• **Problem description**
In the records below, find the line that contains "Lemma dval_lotsSumOver_acc lots" and the line that contains "end) acc lots)". Set down exactly those lines and every line between them, and nothing more.

• **Data for review**

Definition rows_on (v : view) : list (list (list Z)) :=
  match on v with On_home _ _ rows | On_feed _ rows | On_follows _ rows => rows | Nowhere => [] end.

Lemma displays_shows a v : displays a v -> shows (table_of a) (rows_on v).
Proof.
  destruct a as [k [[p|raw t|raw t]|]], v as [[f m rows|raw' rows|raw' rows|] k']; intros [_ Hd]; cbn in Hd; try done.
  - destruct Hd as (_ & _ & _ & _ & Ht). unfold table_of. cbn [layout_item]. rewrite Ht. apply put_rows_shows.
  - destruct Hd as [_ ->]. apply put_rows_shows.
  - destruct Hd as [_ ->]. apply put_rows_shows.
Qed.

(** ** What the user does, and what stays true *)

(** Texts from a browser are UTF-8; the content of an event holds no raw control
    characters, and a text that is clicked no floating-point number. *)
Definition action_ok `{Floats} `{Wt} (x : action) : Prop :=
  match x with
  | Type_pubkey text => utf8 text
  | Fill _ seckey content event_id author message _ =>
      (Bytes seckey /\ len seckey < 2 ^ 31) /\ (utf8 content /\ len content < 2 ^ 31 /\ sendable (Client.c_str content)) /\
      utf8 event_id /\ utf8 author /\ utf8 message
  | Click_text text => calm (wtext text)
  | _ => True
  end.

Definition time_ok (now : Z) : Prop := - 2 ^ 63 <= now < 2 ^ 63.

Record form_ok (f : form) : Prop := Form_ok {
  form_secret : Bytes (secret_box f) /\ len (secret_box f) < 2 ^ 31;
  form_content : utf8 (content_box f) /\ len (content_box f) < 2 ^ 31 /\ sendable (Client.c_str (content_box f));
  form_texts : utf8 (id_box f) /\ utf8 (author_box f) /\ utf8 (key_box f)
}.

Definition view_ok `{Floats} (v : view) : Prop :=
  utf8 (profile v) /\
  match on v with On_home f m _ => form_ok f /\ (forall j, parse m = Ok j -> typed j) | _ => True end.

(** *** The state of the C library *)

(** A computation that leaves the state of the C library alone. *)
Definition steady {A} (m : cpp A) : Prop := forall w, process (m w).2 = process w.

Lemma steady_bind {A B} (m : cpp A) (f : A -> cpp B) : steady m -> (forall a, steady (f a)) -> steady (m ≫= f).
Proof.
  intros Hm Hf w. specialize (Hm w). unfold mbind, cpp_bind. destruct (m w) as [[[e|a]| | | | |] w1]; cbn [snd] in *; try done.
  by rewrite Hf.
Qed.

---

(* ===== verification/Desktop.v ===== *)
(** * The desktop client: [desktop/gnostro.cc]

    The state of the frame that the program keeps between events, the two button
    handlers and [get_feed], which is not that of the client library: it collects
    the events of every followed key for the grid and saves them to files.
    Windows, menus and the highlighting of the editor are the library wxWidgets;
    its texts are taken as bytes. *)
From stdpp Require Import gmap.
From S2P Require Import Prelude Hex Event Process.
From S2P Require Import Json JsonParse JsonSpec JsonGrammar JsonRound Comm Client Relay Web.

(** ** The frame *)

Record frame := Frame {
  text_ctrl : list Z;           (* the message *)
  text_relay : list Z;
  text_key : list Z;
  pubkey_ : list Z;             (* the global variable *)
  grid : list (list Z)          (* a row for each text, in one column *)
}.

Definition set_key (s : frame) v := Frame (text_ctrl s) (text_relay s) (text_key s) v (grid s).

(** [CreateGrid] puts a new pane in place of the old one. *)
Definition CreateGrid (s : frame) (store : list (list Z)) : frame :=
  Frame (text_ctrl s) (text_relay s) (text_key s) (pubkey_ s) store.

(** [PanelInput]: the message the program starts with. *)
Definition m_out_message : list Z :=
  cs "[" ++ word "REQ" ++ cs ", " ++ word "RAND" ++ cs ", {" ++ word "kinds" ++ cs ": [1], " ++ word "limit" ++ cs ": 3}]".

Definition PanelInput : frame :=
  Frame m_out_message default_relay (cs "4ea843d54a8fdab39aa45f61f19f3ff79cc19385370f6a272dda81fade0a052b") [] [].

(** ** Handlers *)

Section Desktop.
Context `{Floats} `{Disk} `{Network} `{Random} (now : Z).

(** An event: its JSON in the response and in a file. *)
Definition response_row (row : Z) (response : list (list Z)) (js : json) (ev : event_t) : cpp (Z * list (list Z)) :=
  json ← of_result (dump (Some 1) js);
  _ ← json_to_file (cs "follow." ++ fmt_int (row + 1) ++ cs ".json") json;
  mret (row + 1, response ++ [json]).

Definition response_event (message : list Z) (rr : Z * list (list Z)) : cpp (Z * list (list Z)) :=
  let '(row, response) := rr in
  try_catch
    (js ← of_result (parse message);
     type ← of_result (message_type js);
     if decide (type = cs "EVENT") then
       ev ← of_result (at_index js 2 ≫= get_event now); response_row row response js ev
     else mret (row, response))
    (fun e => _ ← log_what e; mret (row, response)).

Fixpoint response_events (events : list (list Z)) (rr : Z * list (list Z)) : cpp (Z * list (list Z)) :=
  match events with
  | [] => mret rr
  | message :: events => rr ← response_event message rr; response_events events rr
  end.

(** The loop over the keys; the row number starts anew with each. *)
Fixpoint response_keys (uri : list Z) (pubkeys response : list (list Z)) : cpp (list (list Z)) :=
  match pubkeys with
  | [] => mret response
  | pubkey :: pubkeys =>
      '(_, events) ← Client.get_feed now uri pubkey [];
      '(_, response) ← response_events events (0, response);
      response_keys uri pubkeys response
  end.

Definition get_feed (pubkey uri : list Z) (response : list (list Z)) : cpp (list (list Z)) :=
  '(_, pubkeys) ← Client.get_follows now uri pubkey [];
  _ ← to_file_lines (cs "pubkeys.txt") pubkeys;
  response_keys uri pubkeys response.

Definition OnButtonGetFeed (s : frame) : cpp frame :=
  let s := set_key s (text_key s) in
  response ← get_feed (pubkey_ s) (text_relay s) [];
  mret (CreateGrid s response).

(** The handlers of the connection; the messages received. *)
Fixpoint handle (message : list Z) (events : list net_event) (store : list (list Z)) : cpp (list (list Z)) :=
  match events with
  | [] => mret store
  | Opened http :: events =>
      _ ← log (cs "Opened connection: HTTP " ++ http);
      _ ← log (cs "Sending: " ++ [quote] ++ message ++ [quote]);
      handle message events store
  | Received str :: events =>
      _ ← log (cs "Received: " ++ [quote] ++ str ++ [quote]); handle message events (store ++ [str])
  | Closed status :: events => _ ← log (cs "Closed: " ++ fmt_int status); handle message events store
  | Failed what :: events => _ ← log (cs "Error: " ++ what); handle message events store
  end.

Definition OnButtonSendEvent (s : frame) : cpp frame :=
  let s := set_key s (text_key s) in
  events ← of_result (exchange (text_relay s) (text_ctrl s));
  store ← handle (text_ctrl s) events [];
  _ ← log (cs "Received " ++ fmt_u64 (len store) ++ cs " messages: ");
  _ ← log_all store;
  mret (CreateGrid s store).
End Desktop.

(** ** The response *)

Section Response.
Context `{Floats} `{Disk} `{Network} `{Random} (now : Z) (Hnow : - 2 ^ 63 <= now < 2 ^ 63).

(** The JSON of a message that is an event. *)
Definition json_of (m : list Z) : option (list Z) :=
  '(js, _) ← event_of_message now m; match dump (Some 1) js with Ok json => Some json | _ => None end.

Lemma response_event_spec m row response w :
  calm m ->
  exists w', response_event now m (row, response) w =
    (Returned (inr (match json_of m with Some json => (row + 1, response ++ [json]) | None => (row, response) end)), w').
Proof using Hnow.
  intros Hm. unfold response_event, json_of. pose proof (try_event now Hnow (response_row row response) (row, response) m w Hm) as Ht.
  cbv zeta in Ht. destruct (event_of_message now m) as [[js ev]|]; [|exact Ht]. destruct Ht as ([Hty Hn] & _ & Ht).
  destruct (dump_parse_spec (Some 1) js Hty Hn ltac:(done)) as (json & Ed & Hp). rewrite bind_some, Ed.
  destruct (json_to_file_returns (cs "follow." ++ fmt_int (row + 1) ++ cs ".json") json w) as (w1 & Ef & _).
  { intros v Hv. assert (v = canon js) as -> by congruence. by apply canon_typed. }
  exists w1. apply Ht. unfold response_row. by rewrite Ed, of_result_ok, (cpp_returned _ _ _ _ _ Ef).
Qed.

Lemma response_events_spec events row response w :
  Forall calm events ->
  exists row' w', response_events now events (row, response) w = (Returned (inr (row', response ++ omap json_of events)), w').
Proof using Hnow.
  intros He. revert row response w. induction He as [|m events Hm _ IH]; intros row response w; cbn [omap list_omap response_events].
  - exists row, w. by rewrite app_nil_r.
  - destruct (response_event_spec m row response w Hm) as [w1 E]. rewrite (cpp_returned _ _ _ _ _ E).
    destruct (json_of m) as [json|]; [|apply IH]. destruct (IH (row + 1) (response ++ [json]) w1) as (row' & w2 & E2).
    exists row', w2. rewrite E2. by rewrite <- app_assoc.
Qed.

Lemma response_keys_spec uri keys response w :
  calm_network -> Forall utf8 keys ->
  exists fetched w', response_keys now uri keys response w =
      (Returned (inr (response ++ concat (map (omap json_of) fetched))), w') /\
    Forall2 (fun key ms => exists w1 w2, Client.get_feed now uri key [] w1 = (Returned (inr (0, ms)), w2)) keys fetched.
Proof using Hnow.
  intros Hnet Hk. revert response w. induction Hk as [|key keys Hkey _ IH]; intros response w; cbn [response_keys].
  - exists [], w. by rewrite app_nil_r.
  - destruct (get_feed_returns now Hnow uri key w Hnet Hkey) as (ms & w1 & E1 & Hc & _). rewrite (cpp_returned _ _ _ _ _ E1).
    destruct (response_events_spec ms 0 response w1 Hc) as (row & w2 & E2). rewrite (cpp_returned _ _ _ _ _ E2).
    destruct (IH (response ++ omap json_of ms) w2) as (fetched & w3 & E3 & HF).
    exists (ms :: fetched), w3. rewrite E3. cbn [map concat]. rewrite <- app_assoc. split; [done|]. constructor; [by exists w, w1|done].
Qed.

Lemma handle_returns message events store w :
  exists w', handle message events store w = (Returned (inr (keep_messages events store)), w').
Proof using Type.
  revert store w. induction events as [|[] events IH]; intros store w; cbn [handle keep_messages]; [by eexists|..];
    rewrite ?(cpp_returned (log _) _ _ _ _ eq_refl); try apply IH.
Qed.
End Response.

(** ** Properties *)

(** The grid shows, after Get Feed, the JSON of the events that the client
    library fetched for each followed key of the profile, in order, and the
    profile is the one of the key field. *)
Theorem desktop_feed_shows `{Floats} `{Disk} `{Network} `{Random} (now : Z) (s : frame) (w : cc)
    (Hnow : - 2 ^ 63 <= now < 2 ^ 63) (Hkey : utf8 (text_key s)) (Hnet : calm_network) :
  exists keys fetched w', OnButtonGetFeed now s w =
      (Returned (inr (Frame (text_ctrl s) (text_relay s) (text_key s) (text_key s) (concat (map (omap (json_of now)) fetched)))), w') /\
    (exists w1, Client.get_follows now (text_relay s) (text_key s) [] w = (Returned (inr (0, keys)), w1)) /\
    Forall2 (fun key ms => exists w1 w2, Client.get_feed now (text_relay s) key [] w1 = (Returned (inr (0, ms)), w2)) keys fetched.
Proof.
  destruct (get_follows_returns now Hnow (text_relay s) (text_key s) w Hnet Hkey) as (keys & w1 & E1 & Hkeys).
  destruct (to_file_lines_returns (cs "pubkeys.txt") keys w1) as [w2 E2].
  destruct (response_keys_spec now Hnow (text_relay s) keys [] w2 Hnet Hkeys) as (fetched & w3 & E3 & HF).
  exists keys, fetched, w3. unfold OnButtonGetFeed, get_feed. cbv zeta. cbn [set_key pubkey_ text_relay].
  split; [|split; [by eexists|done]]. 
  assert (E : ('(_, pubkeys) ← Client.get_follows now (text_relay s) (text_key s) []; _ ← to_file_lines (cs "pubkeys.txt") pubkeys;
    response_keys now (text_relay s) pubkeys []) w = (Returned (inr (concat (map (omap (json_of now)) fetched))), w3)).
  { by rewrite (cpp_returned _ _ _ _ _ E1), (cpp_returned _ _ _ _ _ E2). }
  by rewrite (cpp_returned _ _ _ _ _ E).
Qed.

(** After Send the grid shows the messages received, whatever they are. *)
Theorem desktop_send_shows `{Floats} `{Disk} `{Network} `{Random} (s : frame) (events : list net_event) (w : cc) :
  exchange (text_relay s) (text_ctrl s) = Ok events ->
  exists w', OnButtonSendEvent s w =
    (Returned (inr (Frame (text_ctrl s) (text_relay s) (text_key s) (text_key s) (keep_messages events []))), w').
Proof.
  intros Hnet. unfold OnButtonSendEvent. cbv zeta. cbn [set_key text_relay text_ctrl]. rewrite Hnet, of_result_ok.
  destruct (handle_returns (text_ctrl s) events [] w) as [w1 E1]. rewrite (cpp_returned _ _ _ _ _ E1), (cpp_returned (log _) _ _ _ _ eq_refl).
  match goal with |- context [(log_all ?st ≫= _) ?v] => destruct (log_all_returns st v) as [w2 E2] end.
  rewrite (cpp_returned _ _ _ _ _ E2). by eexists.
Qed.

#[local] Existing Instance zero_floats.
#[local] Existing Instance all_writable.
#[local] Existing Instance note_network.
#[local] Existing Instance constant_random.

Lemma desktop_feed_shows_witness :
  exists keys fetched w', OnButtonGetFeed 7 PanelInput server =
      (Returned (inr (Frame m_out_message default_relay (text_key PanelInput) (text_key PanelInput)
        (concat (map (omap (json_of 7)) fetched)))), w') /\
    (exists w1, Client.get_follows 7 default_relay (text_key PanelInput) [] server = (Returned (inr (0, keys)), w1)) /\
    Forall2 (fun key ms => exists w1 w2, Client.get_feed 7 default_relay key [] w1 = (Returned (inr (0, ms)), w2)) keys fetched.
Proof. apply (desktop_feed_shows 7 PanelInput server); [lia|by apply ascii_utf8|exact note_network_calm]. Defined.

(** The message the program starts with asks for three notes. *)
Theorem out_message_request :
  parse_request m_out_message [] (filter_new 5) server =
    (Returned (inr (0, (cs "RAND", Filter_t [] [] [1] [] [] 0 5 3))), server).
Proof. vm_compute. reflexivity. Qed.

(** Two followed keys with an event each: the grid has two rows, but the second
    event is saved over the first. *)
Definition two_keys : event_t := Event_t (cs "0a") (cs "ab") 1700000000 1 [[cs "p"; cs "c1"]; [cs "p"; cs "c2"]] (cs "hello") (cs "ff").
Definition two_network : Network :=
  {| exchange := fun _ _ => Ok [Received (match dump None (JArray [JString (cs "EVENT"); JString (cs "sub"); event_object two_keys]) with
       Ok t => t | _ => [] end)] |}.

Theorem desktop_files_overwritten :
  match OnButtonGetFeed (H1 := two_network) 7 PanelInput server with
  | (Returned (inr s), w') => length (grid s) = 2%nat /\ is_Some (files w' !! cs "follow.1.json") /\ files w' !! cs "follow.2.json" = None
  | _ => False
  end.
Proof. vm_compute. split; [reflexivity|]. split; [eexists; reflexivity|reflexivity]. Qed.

--

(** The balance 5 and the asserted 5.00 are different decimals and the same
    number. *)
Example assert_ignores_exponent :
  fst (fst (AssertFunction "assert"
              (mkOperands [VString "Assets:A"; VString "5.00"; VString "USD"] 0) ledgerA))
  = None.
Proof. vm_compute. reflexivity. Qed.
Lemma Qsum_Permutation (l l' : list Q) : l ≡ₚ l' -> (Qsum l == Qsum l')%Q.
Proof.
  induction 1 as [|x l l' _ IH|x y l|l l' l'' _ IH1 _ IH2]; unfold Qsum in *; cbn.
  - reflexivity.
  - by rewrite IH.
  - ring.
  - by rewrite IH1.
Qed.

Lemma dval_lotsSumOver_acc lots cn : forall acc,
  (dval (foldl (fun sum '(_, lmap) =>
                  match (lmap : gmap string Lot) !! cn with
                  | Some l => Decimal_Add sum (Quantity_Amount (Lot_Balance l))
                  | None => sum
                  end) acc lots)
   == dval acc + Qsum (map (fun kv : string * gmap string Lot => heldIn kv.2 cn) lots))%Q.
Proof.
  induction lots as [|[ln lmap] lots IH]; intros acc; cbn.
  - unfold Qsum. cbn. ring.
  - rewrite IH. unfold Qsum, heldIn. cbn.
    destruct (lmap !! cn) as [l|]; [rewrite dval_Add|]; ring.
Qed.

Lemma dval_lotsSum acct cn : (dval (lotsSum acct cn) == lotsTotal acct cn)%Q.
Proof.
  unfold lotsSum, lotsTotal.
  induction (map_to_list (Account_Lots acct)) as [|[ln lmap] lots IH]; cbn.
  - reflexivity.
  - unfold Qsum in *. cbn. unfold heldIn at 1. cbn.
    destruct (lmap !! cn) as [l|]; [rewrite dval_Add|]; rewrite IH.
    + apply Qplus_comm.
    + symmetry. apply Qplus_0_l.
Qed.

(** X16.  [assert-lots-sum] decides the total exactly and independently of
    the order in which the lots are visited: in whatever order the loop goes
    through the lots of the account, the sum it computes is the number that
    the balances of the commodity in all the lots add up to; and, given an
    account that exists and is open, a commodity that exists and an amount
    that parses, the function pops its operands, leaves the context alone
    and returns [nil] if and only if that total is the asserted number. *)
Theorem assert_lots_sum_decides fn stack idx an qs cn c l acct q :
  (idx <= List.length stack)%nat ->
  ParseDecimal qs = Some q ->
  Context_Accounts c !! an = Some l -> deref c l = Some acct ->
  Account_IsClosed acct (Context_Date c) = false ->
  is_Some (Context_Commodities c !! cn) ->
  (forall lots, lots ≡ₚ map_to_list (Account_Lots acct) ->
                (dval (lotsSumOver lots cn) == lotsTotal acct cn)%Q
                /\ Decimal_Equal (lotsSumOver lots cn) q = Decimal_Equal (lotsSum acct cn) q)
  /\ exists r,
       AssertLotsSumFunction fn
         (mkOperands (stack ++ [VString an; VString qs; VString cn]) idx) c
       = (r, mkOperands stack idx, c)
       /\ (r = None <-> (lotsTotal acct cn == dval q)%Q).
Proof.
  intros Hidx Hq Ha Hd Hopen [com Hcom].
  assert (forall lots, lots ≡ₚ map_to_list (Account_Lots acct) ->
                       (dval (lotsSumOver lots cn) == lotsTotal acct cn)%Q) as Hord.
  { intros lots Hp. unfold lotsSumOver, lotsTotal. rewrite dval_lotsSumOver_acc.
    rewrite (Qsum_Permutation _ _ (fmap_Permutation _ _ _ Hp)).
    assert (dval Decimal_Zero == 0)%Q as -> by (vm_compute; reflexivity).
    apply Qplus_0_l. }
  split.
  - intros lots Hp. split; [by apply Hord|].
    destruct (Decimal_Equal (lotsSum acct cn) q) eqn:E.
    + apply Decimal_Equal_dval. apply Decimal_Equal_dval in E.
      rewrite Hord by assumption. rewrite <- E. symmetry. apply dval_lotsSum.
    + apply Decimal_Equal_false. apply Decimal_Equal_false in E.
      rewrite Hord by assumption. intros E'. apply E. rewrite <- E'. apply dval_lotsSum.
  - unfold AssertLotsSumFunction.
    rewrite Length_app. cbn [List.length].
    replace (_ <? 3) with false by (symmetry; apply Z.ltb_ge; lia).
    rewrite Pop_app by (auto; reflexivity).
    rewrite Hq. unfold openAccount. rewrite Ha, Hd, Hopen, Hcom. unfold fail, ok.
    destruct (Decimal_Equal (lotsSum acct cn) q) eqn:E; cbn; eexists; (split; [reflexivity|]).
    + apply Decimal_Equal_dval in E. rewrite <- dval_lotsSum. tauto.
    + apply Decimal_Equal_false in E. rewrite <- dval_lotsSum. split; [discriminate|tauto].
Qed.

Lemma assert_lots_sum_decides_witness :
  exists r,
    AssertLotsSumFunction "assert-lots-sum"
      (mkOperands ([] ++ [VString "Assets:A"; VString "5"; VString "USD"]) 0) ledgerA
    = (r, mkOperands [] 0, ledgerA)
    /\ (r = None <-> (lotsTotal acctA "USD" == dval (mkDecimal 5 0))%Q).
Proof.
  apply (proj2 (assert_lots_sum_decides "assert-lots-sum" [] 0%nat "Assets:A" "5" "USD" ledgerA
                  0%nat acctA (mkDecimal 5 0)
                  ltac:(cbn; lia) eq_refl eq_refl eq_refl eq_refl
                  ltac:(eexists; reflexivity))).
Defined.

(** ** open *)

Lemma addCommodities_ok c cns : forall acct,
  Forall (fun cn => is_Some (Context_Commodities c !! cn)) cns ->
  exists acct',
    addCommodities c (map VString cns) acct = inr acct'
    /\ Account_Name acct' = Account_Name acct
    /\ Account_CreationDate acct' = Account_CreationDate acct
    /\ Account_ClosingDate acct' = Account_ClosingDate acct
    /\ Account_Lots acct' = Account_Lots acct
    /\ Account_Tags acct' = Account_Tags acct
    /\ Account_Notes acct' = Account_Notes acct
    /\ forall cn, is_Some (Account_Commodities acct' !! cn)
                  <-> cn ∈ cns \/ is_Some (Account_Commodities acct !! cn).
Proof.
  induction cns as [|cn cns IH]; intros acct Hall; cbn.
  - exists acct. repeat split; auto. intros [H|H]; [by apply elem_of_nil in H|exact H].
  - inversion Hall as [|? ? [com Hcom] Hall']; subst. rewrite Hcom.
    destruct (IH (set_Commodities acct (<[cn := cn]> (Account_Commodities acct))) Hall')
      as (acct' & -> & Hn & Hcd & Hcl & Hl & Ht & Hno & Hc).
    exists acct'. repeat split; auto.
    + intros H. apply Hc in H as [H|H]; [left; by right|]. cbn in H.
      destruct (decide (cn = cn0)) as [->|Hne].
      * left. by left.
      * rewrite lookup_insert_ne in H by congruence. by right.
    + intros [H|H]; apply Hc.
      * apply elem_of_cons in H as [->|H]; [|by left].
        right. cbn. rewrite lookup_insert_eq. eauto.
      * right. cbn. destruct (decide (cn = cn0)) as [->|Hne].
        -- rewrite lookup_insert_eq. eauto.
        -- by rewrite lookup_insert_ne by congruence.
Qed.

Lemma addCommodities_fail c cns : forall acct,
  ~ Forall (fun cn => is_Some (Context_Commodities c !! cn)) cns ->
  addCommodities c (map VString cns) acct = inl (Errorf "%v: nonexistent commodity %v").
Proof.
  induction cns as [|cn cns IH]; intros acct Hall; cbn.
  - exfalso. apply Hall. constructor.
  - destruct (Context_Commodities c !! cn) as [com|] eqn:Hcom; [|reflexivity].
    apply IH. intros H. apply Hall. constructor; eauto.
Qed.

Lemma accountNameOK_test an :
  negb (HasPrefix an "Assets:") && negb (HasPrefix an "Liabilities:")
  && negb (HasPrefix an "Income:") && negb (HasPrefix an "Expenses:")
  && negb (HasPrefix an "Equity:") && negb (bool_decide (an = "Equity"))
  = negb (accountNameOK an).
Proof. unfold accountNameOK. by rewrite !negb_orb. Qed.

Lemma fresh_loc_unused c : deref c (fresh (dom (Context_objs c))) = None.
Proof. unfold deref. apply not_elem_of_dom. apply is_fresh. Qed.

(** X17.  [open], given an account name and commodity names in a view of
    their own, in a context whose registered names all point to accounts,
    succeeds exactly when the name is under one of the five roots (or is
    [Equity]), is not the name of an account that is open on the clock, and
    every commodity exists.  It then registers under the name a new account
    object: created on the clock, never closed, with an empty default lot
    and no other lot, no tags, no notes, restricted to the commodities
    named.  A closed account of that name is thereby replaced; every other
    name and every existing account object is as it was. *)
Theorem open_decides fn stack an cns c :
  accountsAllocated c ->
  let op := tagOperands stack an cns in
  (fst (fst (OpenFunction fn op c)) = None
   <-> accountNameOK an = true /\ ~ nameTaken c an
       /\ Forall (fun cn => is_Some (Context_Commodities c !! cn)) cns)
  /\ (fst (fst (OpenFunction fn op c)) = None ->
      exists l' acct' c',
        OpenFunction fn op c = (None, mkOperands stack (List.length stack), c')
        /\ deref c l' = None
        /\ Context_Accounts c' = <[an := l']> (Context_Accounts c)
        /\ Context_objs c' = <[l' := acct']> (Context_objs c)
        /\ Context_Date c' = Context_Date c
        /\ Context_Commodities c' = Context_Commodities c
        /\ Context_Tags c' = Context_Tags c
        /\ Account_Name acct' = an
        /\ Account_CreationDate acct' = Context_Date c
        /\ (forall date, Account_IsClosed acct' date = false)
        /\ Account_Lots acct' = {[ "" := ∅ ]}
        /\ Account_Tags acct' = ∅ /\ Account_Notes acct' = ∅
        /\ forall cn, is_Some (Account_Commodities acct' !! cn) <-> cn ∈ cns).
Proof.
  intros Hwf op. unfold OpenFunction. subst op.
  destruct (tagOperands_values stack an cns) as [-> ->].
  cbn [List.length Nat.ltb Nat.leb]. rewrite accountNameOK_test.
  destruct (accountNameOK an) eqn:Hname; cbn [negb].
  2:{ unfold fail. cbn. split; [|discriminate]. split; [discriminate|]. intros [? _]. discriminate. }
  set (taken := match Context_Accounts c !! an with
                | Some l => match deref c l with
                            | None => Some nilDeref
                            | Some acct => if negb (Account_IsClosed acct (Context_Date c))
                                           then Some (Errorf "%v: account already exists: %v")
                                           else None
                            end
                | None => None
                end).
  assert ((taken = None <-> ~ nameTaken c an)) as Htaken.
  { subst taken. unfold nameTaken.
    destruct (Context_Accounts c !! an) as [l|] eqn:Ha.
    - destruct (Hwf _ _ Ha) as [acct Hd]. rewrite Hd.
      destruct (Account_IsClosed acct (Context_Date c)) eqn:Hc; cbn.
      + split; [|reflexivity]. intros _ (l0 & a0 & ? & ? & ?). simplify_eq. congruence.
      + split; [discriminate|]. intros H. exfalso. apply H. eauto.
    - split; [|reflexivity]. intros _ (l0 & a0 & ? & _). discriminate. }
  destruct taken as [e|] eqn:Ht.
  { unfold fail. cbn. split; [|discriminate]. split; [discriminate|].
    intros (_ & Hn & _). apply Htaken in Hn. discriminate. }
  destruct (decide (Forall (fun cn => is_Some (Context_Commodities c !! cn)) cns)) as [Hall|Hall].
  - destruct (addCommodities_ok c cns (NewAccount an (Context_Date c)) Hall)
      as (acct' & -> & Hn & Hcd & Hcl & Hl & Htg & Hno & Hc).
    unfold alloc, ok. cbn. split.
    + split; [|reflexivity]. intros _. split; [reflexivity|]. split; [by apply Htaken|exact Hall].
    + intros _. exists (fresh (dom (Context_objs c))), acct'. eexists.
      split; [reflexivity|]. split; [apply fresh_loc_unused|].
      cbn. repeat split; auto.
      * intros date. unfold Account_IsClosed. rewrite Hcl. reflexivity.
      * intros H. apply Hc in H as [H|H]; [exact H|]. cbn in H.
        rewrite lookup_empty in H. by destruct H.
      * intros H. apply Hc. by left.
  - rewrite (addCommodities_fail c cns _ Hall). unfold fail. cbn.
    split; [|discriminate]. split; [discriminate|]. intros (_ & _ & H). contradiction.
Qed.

• **Reply**
Lemma dval_lotsSumOver_acc lots cn : forall acc,
  (dval (foldl (fun sum '(_, lmap) =>
                  match (lmap : gmap string Lot) !! cn with
                  | Some l => Decimal_Add sum (Quantity_Amount (Lot_Balance l))
                  | None => sum
                  end) acc lots)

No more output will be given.